(** The same over the driver. *)
Lemma Exec_run d text st args s r s' :
  Exec d text args s = (r, s') → parse_sql text = Some st →
  sv_conn s' = sv_conn s ∧
  (((∀ p, sv_tables p s' = sv_tables p s) ∧ ∃ e, r = Err e) ∨
   ∃ path, sv_conn s !! dp_db d = Some path ∧
     exec_effect st args (sv_tables path s) (sv_tables path s')).
Proof.
  unfold Exec, mbind, M_bind, wrapM, lift. intros E Hst.
  destruct (sql_Exec _ _ _ _) as [n s1] eqn:Ee.
  apply sql_Exec_effect in Ee as (Hn & Hc & Ho & He).
  destruct n as [n|e|w]; cbn in E; [| |done].
  - assert (s1 = s') as <- by (destruct n; by simplify_eq). split; [done|]. right.
    destruct (sv_conn s !! dp_db d) as [path|]; [|done]. exists path. split; [done|]. by apply He.
  - injection E as <- <-. split; [done|]. left. split; [|by eexists].
    by destruct (sv_conn s !! dp_db d).
Qed.
Lemma Query_run d text q args s r s' :
  Query d text args s = (r, s') → parse_sql text = Some (SSelect q) →
  sv_conn s' = sv_conn s ∧ (∀ p, sv_tables p s' = sv_tables p s) ∧
  ∀ out, r = Ok out → ∃ path, sv_conn s !! dp_db d = Some path ∧
    ∀ t, sv_tables path s !! se_table q = Some t → plain_args q args t →
      ∃ rows, out = (se_cols q, rows) ∧ selects q args t rows.
Proof.
  unfold Query, mbind, M_bind, mret, M_ret, wrapM, lift. intros E Hq.
  destruct (sql_Query _ _ _ _) as [rs s1] eqn:Ee.
  apply sql_Query_answers in Ee as (Hr & Hc & Ht & Ha).
  assert (s1 = s') as <-.
  { destruct rs as [rows|e|w]; cbn in E; [|by simplify_eq..].
    destruct (wrap _ (rs_columns rows)); cbn in E; [|by simplify_eq..].
    destruct (wrap _ (scan_rows _ _)); cbn in E; [|by simplify_eq..].
    destruct (rows_error _ _); cbn in E; by simplify_eq. }
  split_and!; [done..|]. intros out ->. destruct rs as [rows|e|w]; cbn in E; [|done..].
  destruct (sv_conn s !! dp_db d) as [path|]; [|done]. exists path. split; [done|].
  intros t Htab Hplain. destruct Ha as (_ & _ & Ha).
  destruct (Ha q t Hq Htab Hplain) as (Hcols & result & k & Hsel & Hrows & Hall).
  rewrite Hcols in E. cbn in E. rewrite Hrows, scan_all in E. cbn in E. unfold rows_error in E.
  destruct (rs_err rows) as [err|]; [done|]. cbn in E. injection E as <-.
  exists result. by rewrite (Hall eq_refl).
Qed.
Lemma QueryRow_run d text q args s r s' :
  QueryRow d text args s = (r, s') → parse_sql text = Some (SSelect q) →
  sv_conn s' = sv_conn s ∧ (∀ p, sv_tables p s' = sv_tables p s) ∧
  ∀ out, r = Ok out → ∃ path, sv_conn s !! dp_db d = Some path ∧
    ∀ t, sv_tables path s !! se_table q = Some t → plain_args q args t →
      ∃ rows values, out = (se_cols q, values) ∧ selects q args t rows ∧
        (values = None ∨ ∃ l, values = Some l ∧ head rows = Some l).
Proof.
  unfold QueryRow, mbind, M_bind, mret, M_ret, wrapM, lift. intros E Hq.
  destruct (sql_Query _ _ _ _) as [rs s1] eqn:Ee.
  apply sql_Query_answers in Ee as (Hr & Hc & Ht & Ha).
  assert (s1 = s') as <-.
  { destruct rs as [rows|e|w]; cbn in E; [|by simplify_eq..].
    destruct (wrap _ (rs_columns rows)); cbn in E; [|by simplify_eq..].
    destruct (rs_rows rows) as [|row l]; cbn in E; [by simplify_eq|].
    destruct (wrap _ row); cbn in E; by simplify_eq. }
  split_and!; [done..|]. intros out ->. destruct rs as [rows|e|w]; cbn in E; [|done..].
  destruct (sv_conn s !! dp_db d) as [path|]; [|done]. exists path. split; [done|].
  intros t Htab Hplain. destruct Ha as (_ & _ & Ha).
  destruct (Ha q t Hq Htab Hplain) as (Hcols & result & k & Hsel & Hrows & Hall).
  rewrite Hcols in E. cbn in E. rewrite Hrows in E. exists result.
  destruct result as [|x result], k as [|k]; cbn in E; injection E as <-.
  - exists None. eauto.
  - exists None. eauto.
  - exists None. eauto.
  - exists (Some x). split_and!; [done|done|]. right. by exists x.
Qed.

(** The errors are wrapped, so their texts are not empty. *)
Definition texted {A} (r : res A) : Prop := ∀ e, r = Err e → error_string e ≠ "".
Lemma texted_ok {A} (a : A) : texted (Ok a).
Proof. by intros e. Qed.
Lemma texted_wrap {A} p (r : res A) : p ≠ "" → texted (wrap p r).
Proof. intros Hp e. destruct r; cbn; try done. intros [= <-]. cbn. by destruct p. Qed.
Lemma texted_rows_error p rows : p ≠ "" → texted (rows_error p rows).
Proof.
  intros Hp. unfold rows_error. destruct (rs_err rows); [|by apply texted_ok].
  by apply (texted_wrap p (Err e : res ())).
Qed.
Lemma texted_bind {A B} (m : M sqldb A) (f : A → M sqldb B) s :
  texted (m s).1 → (∀ a s, texted (f a s).1) → texted ((m ≫= f) s).1.
Proof.
  intros Hm Hf. unfold mbind, M_bind. destruct (m s) as [[a|e|w] s']; cbn; [apply Hf| |by intros e].
  intros e' [= <-]. by apply Hm.
Qed.
Lemma texted_wrapM {A} p (m : M sqldb A) s : p ≠ "" → texted (wrapM p m s).1.
Proof. intros Hp. unfold wrapM. destruct (m s) as [r s']. by apply texted_wrap. Qed.
Lemma texted_Exec d q args s : texted (Exec d q args s).1.
Proof. apply texted_bind; [by apply texted_wrapM|]. intros n s'. by apply texted_wrap. Qed.
Lemma texted_Query d q args s : texted (Query d q args s).1.
Proof.
  apply texted_bind; [by apply texted_wrapM|]. intros rows s1.
  apply texted_bind; [by apply texted_wrap|]. intros columns s2.
  apply texted_bind; [by apply texted_wrap|]. intros results s3.
  apply texted_bind; [by apply texted_rows_error|]. intros _ s4. apply texted_ok.
Qed.
Lemma texted_QueryRow d q args s : texted (QueryRow d q args s).1.
Proof.
  apply texted_bind; [by apply texted_wrapM|]. intros rows s1.
  apply texted_bind; [by apply texted_wrap|]. intros columns s2.
  destruct (rs_rows rows) as [|row l]; [apply texted_ok|].
  apply texted_bind; [by apply texted_wrap|]. intros values s3. apply texted_ok.
Qed.
Lemma texted_fmap {A B} (f : A → B) (r : res A) : texted r → texted (f <$> r).
Proof. intros Hr e. destruct r; cbn; try done. intros [= <-]. by apply Hr. Qed.

Lemma on_sql_run {A B} (m : M sqldb A) (f : A → B) (k : A → M SQLite3 B) p r p' :
  (∀ a s, k a s = (Ok (f a), s)) → (on_sql m ≫= k) p = (r, p') →
  r = f <$> (m (sq_sql p)).1 ∧
  p' = {| sq_provider := sq_provider p; sq_lastPath := sq_lastPath p; sq_sql := (m (sq_sql p)).2 |}.
Proof.
  intros Hk E. unfold mbind, M_bind, on_sql in E. destruct (m (sq_sql p)) as [[a|e|w] s'].
  - rewrite Hk in E. by injection E as <- <-.
  - by injection E as <- <-.
  - by injection E as <- <-.
Qed.
Lemma open_tables_some p d path :
  sq_provider p = Some d → sv_conn (sq_sql p) !! dp_db d = Some path →
  open_tables p = Some (sv_tables path (sq_sql p)).
Proof. intros Hp Hc. unfold open_tables. by rewrite Hp, Hc. Qed.
Lemma open_tables_same p s' :
  sv_conn s' = sv_conn (sq_sql p) → (∀ path, sv_tables path s' = sv_tables path (sq_sql p)) →
  open_tables {| sq_provider := sq_provider p; sq_lastPath := sq_lastPath p; sq_sql := s' |}
  = open_tables p.
Proof.
  intros Hc Ht. unfold open_tables. cbn. destruct (sq_provider p) as [d|]; [|done]. rewrite Hc.
  destruct (_ !! _) as [path|]; [|done]. cbn. by rewrite Ht.
Qed.

#[local] Instance sqlite_service_laws : DatabaseServiceLaws.
Proof.
  refine {| ds_tables := open_tables : @dsvc sqlite_service → _ |}.
  - intros. apply Sqlite.safe_CallService.
  - intros method text args p e p' Hm E.
    change (Sqlite.CallService "database" method (sql_json text args) p = (Err e, p')) in E.
    assert (∀ A B (m : M sqldb A) (f : A → B) k, (∀ a s, k a s = (Ok (f a), s)) →
      texted (m (sq_sql p)).1 → (on_sql m ≫= k) p = (Err e, p') → error_string e ≠ "") as Hrun.
    { intros A B m f k Hk Ht Hr. apply (on_sql_run _ f) in Hr as [Hr _]; [|done].
      by apply (texted_fmap f) in Ht; apply Ht. }
    apply elem_of_cons in Hm as [->|[->|[->|?%not_elem_of_nil]%elem_of_cons]%elem_of_cons]; [..|done].
    + rewrite service_exec in E. destruct (sq_provider p) as [d|]; [|by injection E as <- <-].
      eapply Hrun, E; [|apply texted_Exec]. by intros.
    + rewrite service_query in E. destruct (sq_provider p) as [d|]; [|by injection E as <- <-].
      eapply (Hrun _ _ _ (λ x, Some (rows_json x.1 x.2))), E; [|apply texted_Query]. by intros [].
    + rewrite service_query_row in E. destruct (sq_provider p) as [d|]; [|by injection E as <- <-].
      eapply (Hrun _ _ _ (λ x, Some (row_json x.1 x.2))), E; [|apply texted_QueryRow]. by intros [].
  - intros text args st p r p' E Hst.
    change (Sqlite.CallService "database" "Exec" (sql_json text args) p = (r, p')) in E.
    rewrite service_exec in E. destruct (sq_provider p) as [d|] eqn:Hp; [|by injection E as <- <-; right].
    apply (on_sql_run _ (λ n, Some (Marshal (VMap {["rows_affected" := VInt n]})))) in E
      as [-> ->]; [|done].
    destruct (Exec d text (sent <$> args) (sq_sql p)) as [n s'] eqn:Ee. cbn [fst snd].
    apply (Exec_run _ _ st) in Ee as (Hc & [[Ht [e ->]]|(path & Hd & He)]); [| |done].
    + right. by apply open_tables_same.
    + assert (∃ ts ts', open_tables p = Some ts ∧
        open_tables {| sq_provider := sq_provider p; sq_lastPath := sq_lastPath p; sq_sql := s' |}
        = Some ts' ∧ exec_effect st (sent <$> args) ts ts') as Hex.
      { exists (sv_tables path (sq_sql p)), (sv_tables path s').
        split; [by apply (open_tables_some p d)|]. split; [|done].
        unfold open_tables. cbn. by rewrite Hp, Hc, Hd. }
      cbv zeta. destruct n; [done|by left..].
  - intros text args q t p r p' E Hq.
    change (Sqlite.CallService "database" "Query" (sql_json text args) p = (r, p')) in E.
    rewrite service_query in E. destruct (sq_provider p) as [d|] eqn:Hp; [|by injection E as <- <-].
    apply (on_sql_run _ (λ x, Some (rows_json x.1 x.2))) in E as [-> ->]; [|by intros []].
    destruct (Query d text (sent <$> args) (sq_sql p)) as [out s'] eqn:Ee. cbn [fst snd].
    apply (Query_run _ _ q) in Ee as (Hc & Ht & Ho); [|done].
    split; [by apply open_tables_same|]. intros j Hj. destruct out as [x| |]; [|done..].
    injection Hj as <-. destruct (Ho x eq_refl) as (path & Hd & Hrows).
    exists (sv_tables path (sq_sql p)). split; [by apply (open_tables_some p d)|].
    intros Htab Hplain. destruct (Hrows t Htab Hplain) as (rows & -> & Hsel). by exists rows.
  - intros text args q t p r p' E Hq.
    change (Sqlite.CallService "database" "QueryRow" (sql_json text args) p = (r, p')) in E.
    rewrite service_query_row in E.
    destruct (sq_provider p) as [d|] eqn:Hp; [|by injection E as <- <-].
    apply (on_sql_run _ (λ x, Some (row_json x.1 x.2))) in E as [-> ->]; [|by intros []].
    destruct (QueryRow d text (sent <$> args) (sq_sql p)) as [out s'] eqn:Ee. cbn [fst snd].
    apply (QueryRow_run _ _ q) in Ee as (Hc & Ht & Ho); [|done].
    split; [by apply open_tables_same|]. intros j Hj. destruct out as [x| |]; [|done..].
    injection Hj as <-. destruct (Ho x eq_refl) as (path & Hd & Hrows).
    exists (sv_tables path (sq_sql p)). split; [by apply (open_tables_some p d)|].
    intros Htab Hplain. destruct (Hrows t Htab Hplain) as (rows & values & -> & Hsel & Hv).
    by exists rows, values.
Defined.
End sqlite.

--------------------------------------------------

Your objective: Look back at the entries above. Retype the line with "intros Hp. unfold rows_error.", the line with "(wrapM p m s).1.", and all lines in between.

Result for this task:
  intros Hp. unfold rows_error. destruct (rs_err rows); [|by apply texted_ok].
  by apply (texted_wrap p (Err e : res ())).
Qed.
Lemma texted_bind {A B} (m : M sqldb A) (f : A → M sqldb B) s :
  texted (m s).1 → (∀ a s, texted (f a s).1) → texted ((m ≫= f) s).1.
Proof.
  intros Hm Hf. unfold mbind, M_bind. destruct (m s) as [[a|e|w] s']; cbn; [apply Hf| |by intros e].
  intros e' [= <-]. by apply Hm.
Qed.
Lemma texted_wrapM {A} p (m : M sqldb A) s : p ≠ "" → texted (wrapM p m s).1.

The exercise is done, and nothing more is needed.